(Collected data)
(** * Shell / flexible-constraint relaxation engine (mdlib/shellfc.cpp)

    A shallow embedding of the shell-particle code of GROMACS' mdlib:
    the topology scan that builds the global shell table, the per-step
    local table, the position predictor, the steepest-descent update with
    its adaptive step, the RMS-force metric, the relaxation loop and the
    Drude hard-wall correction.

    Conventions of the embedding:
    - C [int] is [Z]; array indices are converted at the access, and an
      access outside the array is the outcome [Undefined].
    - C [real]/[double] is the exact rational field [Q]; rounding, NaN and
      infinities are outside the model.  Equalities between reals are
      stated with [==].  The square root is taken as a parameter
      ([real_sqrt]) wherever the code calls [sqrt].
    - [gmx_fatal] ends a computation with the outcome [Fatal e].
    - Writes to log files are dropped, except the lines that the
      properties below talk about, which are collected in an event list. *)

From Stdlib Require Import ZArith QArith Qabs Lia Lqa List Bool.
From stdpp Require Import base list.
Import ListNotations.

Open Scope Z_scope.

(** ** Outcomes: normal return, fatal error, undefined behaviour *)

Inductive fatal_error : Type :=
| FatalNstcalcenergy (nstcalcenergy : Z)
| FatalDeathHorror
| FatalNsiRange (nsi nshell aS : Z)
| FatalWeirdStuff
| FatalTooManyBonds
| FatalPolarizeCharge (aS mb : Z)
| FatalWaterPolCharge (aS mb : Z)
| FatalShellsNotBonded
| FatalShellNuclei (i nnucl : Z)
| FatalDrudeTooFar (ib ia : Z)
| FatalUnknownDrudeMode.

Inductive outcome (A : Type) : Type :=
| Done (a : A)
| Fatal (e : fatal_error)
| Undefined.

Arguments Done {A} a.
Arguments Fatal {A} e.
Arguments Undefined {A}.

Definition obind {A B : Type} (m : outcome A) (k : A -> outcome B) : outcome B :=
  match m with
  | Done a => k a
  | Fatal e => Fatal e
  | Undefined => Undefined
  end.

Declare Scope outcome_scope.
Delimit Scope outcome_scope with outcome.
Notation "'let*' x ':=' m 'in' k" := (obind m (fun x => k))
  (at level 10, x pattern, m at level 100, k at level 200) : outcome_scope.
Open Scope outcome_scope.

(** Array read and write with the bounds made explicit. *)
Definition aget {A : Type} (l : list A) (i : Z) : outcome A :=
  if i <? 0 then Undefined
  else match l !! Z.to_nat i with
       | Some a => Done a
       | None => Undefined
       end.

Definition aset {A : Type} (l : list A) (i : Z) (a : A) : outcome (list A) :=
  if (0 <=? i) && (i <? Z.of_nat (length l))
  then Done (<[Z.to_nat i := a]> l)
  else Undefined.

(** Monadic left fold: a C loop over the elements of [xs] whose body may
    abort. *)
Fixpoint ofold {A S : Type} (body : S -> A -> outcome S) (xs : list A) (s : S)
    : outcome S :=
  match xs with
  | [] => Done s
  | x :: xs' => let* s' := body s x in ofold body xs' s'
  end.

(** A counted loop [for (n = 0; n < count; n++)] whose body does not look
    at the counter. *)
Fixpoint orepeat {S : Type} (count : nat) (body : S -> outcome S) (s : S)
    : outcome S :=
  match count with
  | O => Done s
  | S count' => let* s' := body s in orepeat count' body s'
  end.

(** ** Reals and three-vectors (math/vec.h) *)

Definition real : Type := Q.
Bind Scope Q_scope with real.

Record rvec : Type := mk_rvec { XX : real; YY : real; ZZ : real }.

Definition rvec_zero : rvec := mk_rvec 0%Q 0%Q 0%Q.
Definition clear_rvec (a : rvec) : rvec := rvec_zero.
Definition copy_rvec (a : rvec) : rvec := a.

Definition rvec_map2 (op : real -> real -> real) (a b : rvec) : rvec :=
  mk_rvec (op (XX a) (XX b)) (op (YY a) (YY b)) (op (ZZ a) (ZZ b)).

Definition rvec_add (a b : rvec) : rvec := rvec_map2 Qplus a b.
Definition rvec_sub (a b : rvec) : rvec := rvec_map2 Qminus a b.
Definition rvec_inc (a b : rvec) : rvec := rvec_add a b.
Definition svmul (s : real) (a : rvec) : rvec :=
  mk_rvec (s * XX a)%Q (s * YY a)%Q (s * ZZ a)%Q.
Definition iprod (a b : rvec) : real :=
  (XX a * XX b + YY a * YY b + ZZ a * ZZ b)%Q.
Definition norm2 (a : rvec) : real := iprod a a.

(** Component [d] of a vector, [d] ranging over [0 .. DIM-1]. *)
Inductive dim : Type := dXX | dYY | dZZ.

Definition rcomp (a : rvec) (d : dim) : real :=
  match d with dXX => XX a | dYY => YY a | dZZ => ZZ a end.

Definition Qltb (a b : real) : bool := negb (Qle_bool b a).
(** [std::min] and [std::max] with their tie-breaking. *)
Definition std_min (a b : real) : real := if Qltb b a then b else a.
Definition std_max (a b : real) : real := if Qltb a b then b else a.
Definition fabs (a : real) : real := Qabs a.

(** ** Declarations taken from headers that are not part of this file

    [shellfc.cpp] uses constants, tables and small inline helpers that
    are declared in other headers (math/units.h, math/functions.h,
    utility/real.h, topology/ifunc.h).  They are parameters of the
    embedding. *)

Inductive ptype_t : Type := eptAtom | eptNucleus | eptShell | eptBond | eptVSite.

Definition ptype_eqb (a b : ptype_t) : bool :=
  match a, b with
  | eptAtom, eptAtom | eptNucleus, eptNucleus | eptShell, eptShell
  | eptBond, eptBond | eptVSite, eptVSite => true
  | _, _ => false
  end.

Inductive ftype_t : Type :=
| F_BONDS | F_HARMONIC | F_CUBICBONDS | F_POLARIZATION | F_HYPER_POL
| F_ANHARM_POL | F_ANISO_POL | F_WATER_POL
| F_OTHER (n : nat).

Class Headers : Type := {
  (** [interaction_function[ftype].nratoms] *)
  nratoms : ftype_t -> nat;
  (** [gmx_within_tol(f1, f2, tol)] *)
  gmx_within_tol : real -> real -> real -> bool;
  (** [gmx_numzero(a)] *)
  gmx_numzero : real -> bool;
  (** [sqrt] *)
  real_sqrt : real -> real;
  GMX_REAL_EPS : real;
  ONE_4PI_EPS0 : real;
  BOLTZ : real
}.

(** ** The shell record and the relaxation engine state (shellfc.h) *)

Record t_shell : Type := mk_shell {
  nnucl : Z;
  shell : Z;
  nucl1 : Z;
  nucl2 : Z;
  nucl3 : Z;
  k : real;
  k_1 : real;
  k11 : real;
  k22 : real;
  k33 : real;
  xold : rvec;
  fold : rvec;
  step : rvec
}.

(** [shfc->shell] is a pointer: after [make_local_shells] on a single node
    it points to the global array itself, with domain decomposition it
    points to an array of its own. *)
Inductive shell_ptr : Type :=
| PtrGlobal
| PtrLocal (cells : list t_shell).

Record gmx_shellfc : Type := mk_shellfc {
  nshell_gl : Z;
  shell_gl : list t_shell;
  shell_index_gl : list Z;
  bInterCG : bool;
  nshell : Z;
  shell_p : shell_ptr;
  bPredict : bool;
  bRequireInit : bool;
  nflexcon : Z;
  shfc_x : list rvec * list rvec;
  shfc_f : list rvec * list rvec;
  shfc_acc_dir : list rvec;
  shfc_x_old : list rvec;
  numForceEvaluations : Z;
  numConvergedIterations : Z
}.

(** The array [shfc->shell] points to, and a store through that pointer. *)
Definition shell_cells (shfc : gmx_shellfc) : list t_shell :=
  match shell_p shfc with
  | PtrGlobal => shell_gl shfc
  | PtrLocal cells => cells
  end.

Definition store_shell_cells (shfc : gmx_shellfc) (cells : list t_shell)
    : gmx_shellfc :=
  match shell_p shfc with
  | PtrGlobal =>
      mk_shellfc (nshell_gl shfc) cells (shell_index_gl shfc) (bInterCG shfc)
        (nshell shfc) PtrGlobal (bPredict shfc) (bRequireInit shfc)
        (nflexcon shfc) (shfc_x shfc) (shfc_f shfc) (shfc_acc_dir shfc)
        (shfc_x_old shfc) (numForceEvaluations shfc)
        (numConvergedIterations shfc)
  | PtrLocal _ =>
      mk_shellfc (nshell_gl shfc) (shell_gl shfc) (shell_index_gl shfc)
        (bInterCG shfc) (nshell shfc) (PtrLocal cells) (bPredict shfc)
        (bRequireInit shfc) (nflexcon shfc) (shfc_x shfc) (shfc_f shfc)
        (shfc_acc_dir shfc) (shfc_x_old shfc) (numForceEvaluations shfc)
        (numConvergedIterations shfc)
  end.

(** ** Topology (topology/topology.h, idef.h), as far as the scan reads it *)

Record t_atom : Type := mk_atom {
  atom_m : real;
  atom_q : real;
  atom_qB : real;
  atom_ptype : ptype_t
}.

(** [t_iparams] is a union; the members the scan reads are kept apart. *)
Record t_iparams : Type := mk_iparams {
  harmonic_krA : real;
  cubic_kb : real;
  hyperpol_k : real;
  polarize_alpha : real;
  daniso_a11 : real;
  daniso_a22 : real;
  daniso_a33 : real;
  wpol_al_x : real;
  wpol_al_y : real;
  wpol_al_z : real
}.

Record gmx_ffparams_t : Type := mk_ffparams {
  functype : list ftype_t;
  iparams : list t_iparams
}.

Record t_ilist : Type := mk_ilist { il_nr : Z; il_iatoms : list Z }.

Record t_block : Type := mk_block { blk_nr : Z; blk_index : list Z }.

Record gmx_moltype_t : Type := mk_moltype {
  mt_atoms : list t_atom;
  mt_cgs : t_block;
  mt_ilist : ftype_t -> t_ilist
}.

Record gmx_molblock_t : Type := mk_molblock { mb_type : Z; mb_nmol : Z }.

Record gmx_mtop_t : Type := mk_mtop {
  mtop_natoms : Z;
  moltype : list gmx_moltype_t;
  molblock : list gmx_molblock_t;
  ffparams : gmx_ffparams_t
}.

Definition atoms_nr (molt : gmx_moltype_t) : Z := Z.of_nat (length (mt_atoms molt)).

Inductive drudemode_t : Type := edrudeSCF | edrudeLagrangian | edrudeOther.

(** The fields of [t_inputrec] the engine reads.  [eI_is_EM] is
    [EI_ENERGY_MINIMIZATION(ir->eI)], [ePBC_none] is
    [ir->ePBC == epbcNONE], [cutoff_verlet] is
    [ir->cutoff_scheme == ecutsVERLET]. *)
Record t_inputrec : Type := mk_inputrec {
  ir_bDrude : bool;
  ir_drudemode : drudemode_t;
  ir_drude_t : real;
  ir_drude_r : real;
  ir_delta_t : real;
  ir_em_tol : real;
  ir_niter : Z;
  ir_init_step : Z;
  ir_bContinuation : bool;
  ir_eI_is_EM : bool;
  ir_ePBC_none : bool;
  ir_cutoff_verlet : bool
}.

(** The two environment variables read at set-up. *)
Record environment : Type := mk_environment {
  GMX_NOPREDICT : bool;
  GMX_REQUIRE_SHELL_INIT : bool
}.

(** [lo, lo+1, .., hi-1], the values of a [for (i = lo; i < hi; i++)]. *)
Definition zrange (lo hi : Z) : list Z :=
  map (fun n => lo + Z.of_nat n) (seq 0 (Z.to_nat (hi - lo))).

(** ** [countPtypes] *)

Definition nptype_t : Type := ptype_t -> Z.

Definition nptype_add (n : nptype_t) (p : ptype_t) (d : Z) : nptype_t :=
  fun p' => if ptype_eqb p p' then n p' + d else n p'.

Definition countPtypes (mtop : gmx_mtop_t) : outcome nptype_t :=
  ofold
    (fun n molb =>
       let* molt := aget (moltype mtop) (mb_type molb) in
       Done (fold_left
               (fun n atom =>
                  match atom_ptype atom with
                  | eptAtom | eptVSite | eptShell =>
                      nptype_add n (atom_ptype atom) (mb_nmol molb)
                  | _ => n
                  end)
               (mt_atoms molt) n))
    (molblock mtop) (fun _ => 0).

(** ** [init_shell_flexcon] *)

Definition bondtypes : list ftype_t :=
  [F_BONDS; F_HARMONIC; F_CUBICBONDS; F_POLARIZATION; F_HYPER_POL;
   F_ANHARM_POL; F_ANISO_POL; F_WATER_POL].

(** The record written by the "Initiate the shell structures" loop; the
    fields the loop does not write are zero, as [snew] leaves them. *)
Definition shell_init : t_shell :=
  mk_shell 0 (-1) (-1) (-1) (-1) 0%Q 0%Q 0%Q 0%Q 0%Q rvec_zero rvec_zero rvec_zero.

---

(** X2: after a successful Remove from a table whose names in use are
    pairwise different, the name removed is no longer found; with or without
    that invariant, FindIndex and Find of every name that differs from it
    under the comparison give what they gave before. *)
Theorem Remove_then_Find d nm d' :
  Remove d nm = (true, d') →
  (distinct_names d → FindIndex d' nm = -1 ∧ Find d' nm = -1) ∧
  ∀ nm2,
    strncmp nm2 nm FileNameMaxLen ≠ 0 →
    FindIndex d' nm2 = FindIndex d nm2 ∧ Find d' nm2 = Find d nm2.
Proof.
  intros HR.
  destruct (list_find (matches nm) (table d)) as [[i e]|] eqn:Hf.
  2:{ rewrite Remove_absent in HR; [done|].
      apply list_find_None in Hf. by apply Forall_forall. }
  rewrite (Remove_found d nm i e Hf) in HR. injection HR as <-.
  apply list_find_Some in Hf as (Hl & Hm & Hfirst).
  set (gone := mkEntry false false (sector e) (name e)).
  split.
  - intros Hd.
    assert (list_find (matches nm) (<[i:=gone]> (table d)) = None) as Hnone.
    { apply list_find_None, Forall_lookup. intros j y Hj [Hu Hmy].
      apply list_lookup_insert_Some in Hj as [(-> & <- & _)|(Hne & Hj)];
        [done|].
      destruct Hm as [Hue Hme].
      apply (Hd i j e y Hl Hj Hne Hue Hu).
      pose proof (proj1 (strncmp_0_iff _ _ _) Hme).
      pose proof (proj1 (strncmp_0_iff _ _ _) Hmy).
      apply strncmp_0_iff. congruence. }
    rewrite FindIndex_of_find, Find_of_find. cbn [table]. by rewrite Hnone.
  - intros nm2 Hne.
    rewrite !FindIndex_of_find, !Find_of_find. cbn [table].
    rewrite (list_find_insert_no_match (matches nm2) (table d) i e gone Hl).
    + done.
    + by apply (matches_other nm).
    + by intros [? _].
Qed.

[Task]: What is needed is an exact copy of the lines above, from the one containing "Definition iprod (a" through the one containing "Definition rcomp (a", with nothing added.

[Expected answer]:
Definition iprod (a b : rvec) : real :=
  (XX a * XX b + YY a * YY b + ZZ a * ZZ b)%Q.
Definition norm2 (a : rvec) : real := iprod a a.

(** Component [d] of a vector, [d] ranging over [0 .. DIM-1]. *)
Inductive dim : Type := dXX | dYY | dZZ.

Definition rcomp (a : rvec) (d : dim) : real :=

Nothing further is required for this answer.